- Opening Delimiter -

Lemma DeviceIDs_tokens res mode poolSize :
  exists indexes, DeviceIDs res mode poolSize = ids_at res indexes /\ NoDup indexes /\
    (poolSize < 2 ^ 31 -> Forall (fun i => 0 <= i < 2 ^ 64) indexes).
Proof.
  assert (forall n step, 0 < step -> Z.of_nat n * step < 2 ^ 64 ->
            Forall (fun i => 0 <= i < 2 ^ 64) (stepped n step)) as Hr.
  { intros n step Hs Hn. apply list.Forall_forall. intros i (k & -> & Hk)%elem_of_stepped. nia. }
  destruct mode; cbn [DeviceIDs].
  - exists []. repeat constructor.
  - exists [0]. split_and!; [exact (ids_at_alt res [0])|apply NoDup_singleton|]. intros _. repeat constructor; lia.
  - eexists (stepped _ _). split_and!; [apply ids_at_alt|by apply stepped_NoDup|]. intros _. apply Hr; vm_compute; done.
  - destruct (Z.leb_spec poolSize 0); [exists []; repeat constructor|].
    eexists (stepped _ _). split_and!; [apply ids_at_alt|by apply stepped_NoDup|]. intros Hp. apply Hr; lia.
  - destruct (Z.leb_spec poolSize 0); [exists []; repeat constructor|].
    eexists (stepped _ _). split_and!; [apply ids_at_alt|by apply stepped_NoDup|]. intros Hp. apply Hr; lia.
  - eexists (stepped _ _). split_and!; [apply ids_at_alt|by apply stepped_NoDup|]. intros _. apply Hr; vm_compute; done.
Qed.

(** C31: every device ID an accelerator advertises, in any allocation mode,
    parses back to that accelerator, and an accelerator never advertises one ID
    twice, when its group and its own identifier are non-empty and free of the
    separator. *)
Theorem device_ids_roundtrip (res : Resource) (mode : DeviceAllocationMode) (poolSize : Z) :
  nameable res = true -> poolSize < 2 ^ 31 ->
  NoDup (DeviceIDs res mode poolSize) /\
  (forall id, id ∈ DeviceIDs res mode poolSize ->
     exists idx, ParseResourceToken id = Some {| TokenResource := res; Index := idx |} /\
                 token_string {| TokenResource := res; Index := idx |} = id).
Proof.
  intros Hn Hp. destruct (DeviceIDs_tokens res mode poolSize) as (indexes & -> & Hnd & Hr).
  specialize (Hr Hp). rewrite list.Forall_forall in Hr. split.
  - apply NoDup_fmap_2_strong; [|done]. intros i j Hi Hj He%(f_equal ParseResourceToken).
    rewrite !parse_token_string in He by auto. congruence.
  - intros id (i & -> & Hi)%list_elem_of_fmap. exists i. rewrite parse_token_string by auto. done.
Qed.

Lemma device_ids_roundtrip_witness :
  let res := {| Group := "nvidia-a100-80gb"; Card := "GPU-1" |} in
  DeviceIDs res ModeSliced 2 = ["nvidia-a100-80gb:GPU-1:0000"; "nvidia-a100-80gb:GPU-1:0001"] /\
  NoDup (DeviceIDs res ModeSliced 2).
Proof.
  intros res. split; [vm_compute; reflexivity|].
  apply (device_ids_roundtrip res ModeSliced 2); [vm_compute; reflexivity|lia].
Defined.

(** ** Allocation records *)

Record AcceleratorAllocation := {
  AllocID : string;
  AllocIndex : Z;
  Mode : DeviceAllocationMode;
  Allocated : Z;
  Remaining : Z;
  AllocatedSlices : Z;
  AllocatedProfiles : list AcceleratorProfileCount;
  RemainingProfiles : list AcceleratorProfileCount;
  AllocatedPhysicalProfile : string;
  AllocatedPhysicalPlacements : list AcceleratorPlacement;
  AllocatedPhysicalID : string;
  AllocatedLogicalPlacements : list AcceleratorPlacement }.

Record DevicesAllocationGroup := {
  AgID : string; AgManufacturer : string; AgAccelerators : list AcceleratorAllocation }.

(** [DevicesStatus.Groups]; the rest of the status belongs to other writers. *)
Abbreviation DevicesStatus := (list DevicesAllocationGroup).

Record Accelerator := { AccID : string; AccIndex : Z; AccStatus : AcceleratorStatus }.

Record DevicesGroup := {
  GrpID : string; GrpManufacturer : string; GrpMemory : Z; GrpAccelerators : list Accelerator }.

Record Devices := { SpecGroups : list DevicesGroup; StatusGroups : DevicesStatus }.

Record ContainerAllocation := { CaDevices : DevicesStatus; CaDeviceIDs : list string }.

Abbreviation PodAllocations := (gmap string ContainerAllocation).

(** The allocation annotation as [AllocatedAcceleratorsOf] reads it: absent or
    empty, not decodable, or the records of the Pod's containers. *)
Inductive Annotation :=
  | Unannotated
  | Unreadable
  | Recorded (allocations : PodAllocations).

Definition AllocatedAcceleratorsOf (a : Annotation) : option PodAllocations :=
  match a with
  | Unannotated => Some ∅
  | Unreadable => None
  | Recorded allocations => Some allocations
  end.

(** The records of a status with the accelerator each is about. *)
Definition group_cards (g : DevicesAllocationGroup) : list (Resource * AcceleratorAllocation) :=
  (fun acc => ({| Group := AgID g; Card := AllocID acc |}, acc)) <$> AgAccelerators g.
Definition cards (status : DevicesStatus) : list (Resource * AcceleratorAllocation) :=
  mjoin (group_cards <$> status).
#[global] Arguments cards : simpl never.
#[global] Arguments group_cards : simpl never.

(** *** Aggregation *)

Definition name_le (a b : string) : Prop := String.leb a b = true.
#[export] Instance name_le_dec : RelDecision name_le.
Proof. intros a b. exact (bool_eq_dec _ _). Defined.

(** The records in container-name order. *)
Definition in_name_order (allocations : PodAllocations) : list ContainerAllocation :=
  omap (fun name => allocations !! name) (merge_sort name_le (map_to_list allocations).*1).

Definition aggregate_group (st : gmap string nat * DevicesStatus) (src : DevicesAllocationGroup)
    : gmap string nat * DevicesStatus :=
  let '(groupIndex, aggregated) := st in
  let push d := {| AgID := AgID d; AgManufacturer := AgManufacturer d;
                   AgAccelerators := AgAccelerators d ++ AgAccelerators src |} in
  match groupIndex !! AgID src with
  | Some idx => (groupIndex, alter push idx aggregated)
  | None =>
      (<[AgID src := length aggregated]> groupIndex,
       aggregated ++ [push {| AgID := AgID src; AgManufacturer := AgManufacturer src; AgAccelerators := [] |}])
  end.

- Closing Delimiter -

▸ DIRECTIONS FOR THIS TASK
Only lines that hold the string "advertises" belong in the answer, so copy every one of them from the records.

▸ TASK ANSWER
(** C31: every device ID an accelerator advertises, in any allocation mode,
    parses back to that accelerator, and an accelerator never advertises one ID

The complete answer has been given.